Play it Again, Stone: A Review of Money Never Sleeps

Oliver Stone is a bold man, first to attempt a sequel to as successful a film as Wall Street, and second to choose as its subtitle (even if it is a reference to the original) a phrase so open to parody.

The original Wall Street was so successful because it caught the business zeitgeist of the mid-Eighties perfectly. Insider trading, while it got headlines in the business pages, wasn’t at the top of public consciousness. But Stone put it there through the creation of the character Gordon Gekko, and Michael Douglas breathed life into the part. Gekko was of course a crook, but he was such a compelling crook. A. O. Scott in the New York Times described Gekko as a mix of “leonine bombast and reptilian cunning” and hence, “one of the heroic villains of modern pop culture.” Ironically, though Stone’s intent was to produce a cautionary tale, Gekko became a role model for many of the college graduates flocking to the financial services sector.

Stone and Douglas took an esoteric phenomenon and given it a fascinating personification. Stone also gave a reasonably clear account of the mechanics of insider trading and corporate predation. The challenge in making a sequel was to both explain and personify the market meltdown of 2008. But the difference between 1987 and 2008 is that the events of the latter year, while much more esoteric in their origins, had consequences that were much more widespread and therefore captured public attention to a much greater degree. Thus, the explanation would have to be more complicated and the authored personification would have to compete with people already in the public eye (Fuld, Cayne, Blankfein, Paulson et al).

Stone’s route into the crises of capitalism is through the interplay of mentor and protégé. The center of the story in Wall Street, you’ll remember, was young stockbroker Bud Fox’s search for a mentor and Gekko’s search for a protégé who would uncover insider information and identify targets for predation. And the movie is resolved in Fox’s attempt, ultimately successful, to exact revenge on his false and exploitative mentor.

In Money Never Sleeps, the issue of mentorship becomes more complicated because young investment banker Jake Moore (Shia LaBoeuf) has three serial mentors. The first, Louis Zabel (Frank Langella) is a true mentor, ultimately brought down, and driven to suicide, when his eponymous investment bank fails. The second, Bretton James (Josh Brolin), President of Churchill Schwartz, the investment bank that brought down Zabel’s, proves himself a false mentor, and Moore’s goal becomes the exaction of vengeance on him. The third is Gordon Gekko. Gekko and Moore are linked because Moore is living with Winnie, the daughter who rejected Gekko while he served time.

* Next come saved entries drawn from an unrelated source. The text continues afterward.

Lemma call_eq src conn f :
  RPCFlow_Call src conn f =
  f <| reqs_ := reqs_ f ++ [Req src conn] |> <| parked := parked f && negb (u32 (sent_count_ f - recv_count_ f) <? credits_ f) |>.
Proof. unfold RPCFlow_Call, inflight. destruct f as [? [] ? ? ? ? ? ?]; simpl; by destruct (_ <? _). Qed.

Lemma received_eq f :
  flow_received f =
  f <| recv_count_ := u32 (recv_count_ f + 1) |>
    <| parked := parked f && negb ((u32 (sent_count_ f - u32 (recv_count_ f + 1)) <? credits_ f) && negb (is_empty (reqs_ f))) |>.
Proof. unfold flow_received, inflight. destruct f as [? [] ? ? ? ? ? ?]; simpl; by destruct (_ <? _), (is_empty _). Qed.

Ltac open_step HB :=
  destruct HB as [Hc2s Hs2c Hcalls Hreplies [Hvc Hvr] Hflight Hbound Hcredits Hpark Hspark [Hsends Hssends] Hdemand];
  unfold inflight in *.
Ltac settle :=
  repeat match goal with
  | H : ?t = _ |- _ =>
      match t with f_sender _ => idtac | s_sender _ => idtac | f_receiver _ => idtac | s_receiver _ => idtac |
        reqs_ _ => idtac | completions_ _ => idtac | parked _ => idtac | s_parked _ => idtac | lc _ => idtac | ls _ => idtac end;
      rewrite H in *
  end.
Ltac weigh := unfold weight, counted, len in *; simpl in *; settle; simpl in *; rewrite ?length_app in *; simpl in *.
Ltac check_step := split; [constructor; unfold inflight; simpl; try done|split; [unfold up, lossless; simpl; try (intuition congruence)|unfold thread_step; simpl; try done; intros _; weigh; try lia]].

Lemma step_call s b src conn s' :
  books s b -> valid_req (Req src conn) -> exec junk s (ECall src conn) = Ok s' -> step_ok s (ECall src conn) b s'.
Proof.
  intros HB Hv [= <-]. exists b. open_step HB. rewrite call_eq. check_step.
  - rewrite Hcalls. solve_Permutation.
  - split; [|done]. apply Forall_app. by split; [|constructor].
  - rewrite Hcredits, andb_true_iff, negb_true_iff, Z.ltb_ge. intros [Hp Hfull]. destruct (Hpark Hp) as [? _]. auto.
Qed.

Lemma step_close s b s' : books s b -> exec junk s EClose = Ok s' -> step_ok s EClose b s'.
Proof. intros HB [= <-]. exists b. open_step HB. by check_step. Qed.

Lemma sends_ok_waiting : sends_ok Waiting.
Proof. by intros l d. Qed.
Lemma sends_ok_end : sends_ok SenderEnd.
Proof. by intros l d. Qed.
Lemma sends_ok_sending l d : l <> [] -> 0 <= d < 2 ^ 32 -> sends_ok (Sending l d).
Proof. by intros ?? ?? [= <- <-]. Qed.
#[local] Hint Resolve sends_ok_waiting sends_ok_end sends_ok_sending : core.

Lemma is_empty_true {A} (l : list A) : is_empty l = true <-> l = [].
Proof. by destruct l. Qed.

(** The critical section of the client's sender parks, ends with what it has
    gathered, or goes on to send it. *)
Lemma flow_gather_cases f fin f' :
  credits_ f = kNumCredits -> inflight f <= kNumCredits -> flow_gather f = (f', fin) ->
  (f' = f <| parked := true |> /\ (reqs_ f = [] \/ kNumCredits <= inflight f)) \/
  exists t rest, reqs_ f = t ++ rest /\ inflight f + len t <= kNumCredits /\
    let g := f <| reqs_ := rest |> <| sent_count_ := u32 (sent_count_ f + len t) |> in
    (f' = g <| f_sender := SenderEnd |> /\ close_ f = true) \/
    (f' = g <| f_sender := Sending t (inflight f + len t) |> /\ t <> []).
Proof.
  intros Hc Hb. unfold flow_gather. rewrite Hc. pose proof (inflight_nonneg f) as H0.
  destruct (is_empty (reqs_ f) || _) eqn:Hw, (close_ f && is_empty (reqs_ f)) eqn:Hcl; simpl;
    rewrite ?orb_true_iff, ?orb_false_iff, ?is_empty_true, ?Z.leb_le, ?Z.leb_gt in Hw.
  2: { intros [= <- <-]. left. auto. }
  all: destruct (gather _ _ _) as [[t rest] n'] eqn:E; apply gather_spec in E as (Hq & -> & Hn & Ht); [|done];
    intros Heq; right; exists t, rest; split; [done|]; split; [done|]; fold (len t) in *.
  - apply andb_true_iff in Hcl as [Hcl He%is_empty_true]. rewrite He in Hq. symmetry in Hq. apply app_eq_nil in Hq as [-> ->].
    rewrite Hcl in *. injection Heq as <- <-. by left.
  - apply andb_true_iff in Hcl as [_ He%is_empty_true]. rewrite He in Hw. naive_solver.
  - simpl in Heq. destruct (close_ f && is_empty rest) eqn:He; injection Heq as <- <-; [left|right].
    + by apply andb_true_iff in He as [? _].
    + split; [done|]. apply Ht; [|lia]. intros Hr. by rewrite Hr in Hw; destruct Hw.
Qed.

Lemma step_client_gather s b s' : books s b -> exec junk s EClientGather = Ok s' -> step_ok s EClientGather b s'.
Proof.
  intros HB. simpl. destruct (f_sender (client s)) eqn:Hs; [|done..]. intros He. simplify_outcome.
  destruct (flow_gather (client s)) as [f fin] eqn:E. injection He as <-.
  apply negb_true_iff in Hrun. pose proof (inflight_nonneg (client s)) as H0.
  apply flow_gather_cases in E as [[-> Hempty]|(t & rest & Hq & Hle & [[-> Hcl]|[-> Ht]])]; [| | |apply HB..].
  - exists b. open_step HB. check_step. 
  - exists (Book (lc b) (ls b) (lost_c b ++ t) (lost_s b) (cut b)). open_step HB.
    rewrite Hs, Hq, Hrun in *. check_step; rewrite ?inflight_sent by (unfold len in *; lia); try (weigh; lia).
    rewrite Hcalls. simpl. solve_Permutation.
  - exists b. open_step HB. rewrite Hs, Hq, Hrun in *.
    check_step; rewrite ?inflight_sent by (unfold len in *; lia); try (weigh; lia); [|].
    + rewrite Hcalls. simpl. solve_Permutation.
    + split; [|done]. apply sends_ok_sending; [done|]. unfold kNumCredits, len in *. lia.
Qed.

Gekko is released from prison and, banned from trading, returns to public consciousness by writing a book denouncing the greed that was previously his rubric and predicting financial collapse. Gekko, however, is itching to get back into the money game and exploit the volatility of that extraordinary period to make a second fortune. Ultimately Gekko succeeds by, so it appears, becoming a false mentor yet again, tricking his daughter – with Moore’s unintended collaboration – out of the inheritance that had been set aside for her in a Swiss bank. But here things are not as they seem, and Gekko proves himself the true mentor to both his daughter and son-in-law, and is rewarded by the restoration of his family.

Wall Street ended in tragedy, with both mentor and protégé brought low, while Money Never Sleeps is a comedy, with the mentor and his two protégés – daughter and son-in-law – reunited and exalted. The market meltdown serves as the background for this essentially domestic fable. It provides the context for the destruction of the true mentor Zabel, the rationale for Moore to exact revenge on the false mentor Bretton James, and the opportunity for Gekko to prove himself the ultimate true mentor.

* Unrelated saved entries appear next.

Definition LoadModels (name : string) (m : t) : Status unit * t :=
  match LoadModel (name ++ kReadOnlyModelSuffix)%string with
  | None => (MakeError EINVAL, m)
  | Some (ld_r, lat_r) =>
      let m1 := m <| load_read_ := ld_r |> <| latency_read_ := lat_r |> in
      match LoadModel (name ++ kWriteOnlyModelSuffix)%string with
      | None => (MakeError EINVAL, m1)
      | Some (ld_w, lat_w) =>
          let mixes := omap (fun '(bucket, suffix) =>
            match LoadModel (name ++ suffix)%string with
            | None => None
            | Some (ld, lat) => Some (mkMix bucket ld lat)
            end) kMixCandidates in
          let m2 := m1 <| load_write_ := ld_w |> <| latency_write_ := lat_w |>
                       <| mix_models_ := mixes |> in
          match mixes with [] => (MakeError EINVAL, m2) | _ => (Value tt, m2) end
      end
  end.

(** The constructor from a disk's name. *)
Definition make (name : string) : outcome t :=
  match LoadModels name empty with
  | (Value _, m) => Ok m
  | (MakeError _, _) => Fault RuntimeError
  end.
End Loading.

New York Times business columnist Joe Nocera, in his recent review of Money Never Sleeps, regrets that Stone never attempted the harder task of explaining the market meltdown and near-depression by enlightening his audience about the housing bubble, credit default swaps, and collateralized debt obligations. Stone is a film-maker, not a finance professor, so he would have to do this by creating characters who could personify this story in the way Gekko personified insider trading and corporate predation. So far, the author who has done this most vividly in print is Michael Lewis, in The Big Short, which focuses on the prescient few who saw the financial cataclysm coming and mode fortunes playing the short side of the market. Nocera is thus right in predicting that Money Never Sleeps will not become the zeitgeist movie that Wall Street was. We still await it.

Nonetheless, if accepted on Stone’s terms, namely as a movie about mentorship, Money Never Sleeps is enjoyable entertainment. Adding to the fun are the intertextual references to Wall Street, most notably Charlie Sheen’s cameo appearance as the prosperous Bud Fox, and the visual depiction of the glittering world of New York’s super-rich, epitomized by an extended scene at a charity ball focusing on the extravagantly jeweled earrings worn by the trophy wives.

Sequels rarely surpass the original – Godfather II is the only one that readily comes to mind that did – but in their inevitable intextuality they can be appealing, and this one certainly is. The grade: B +.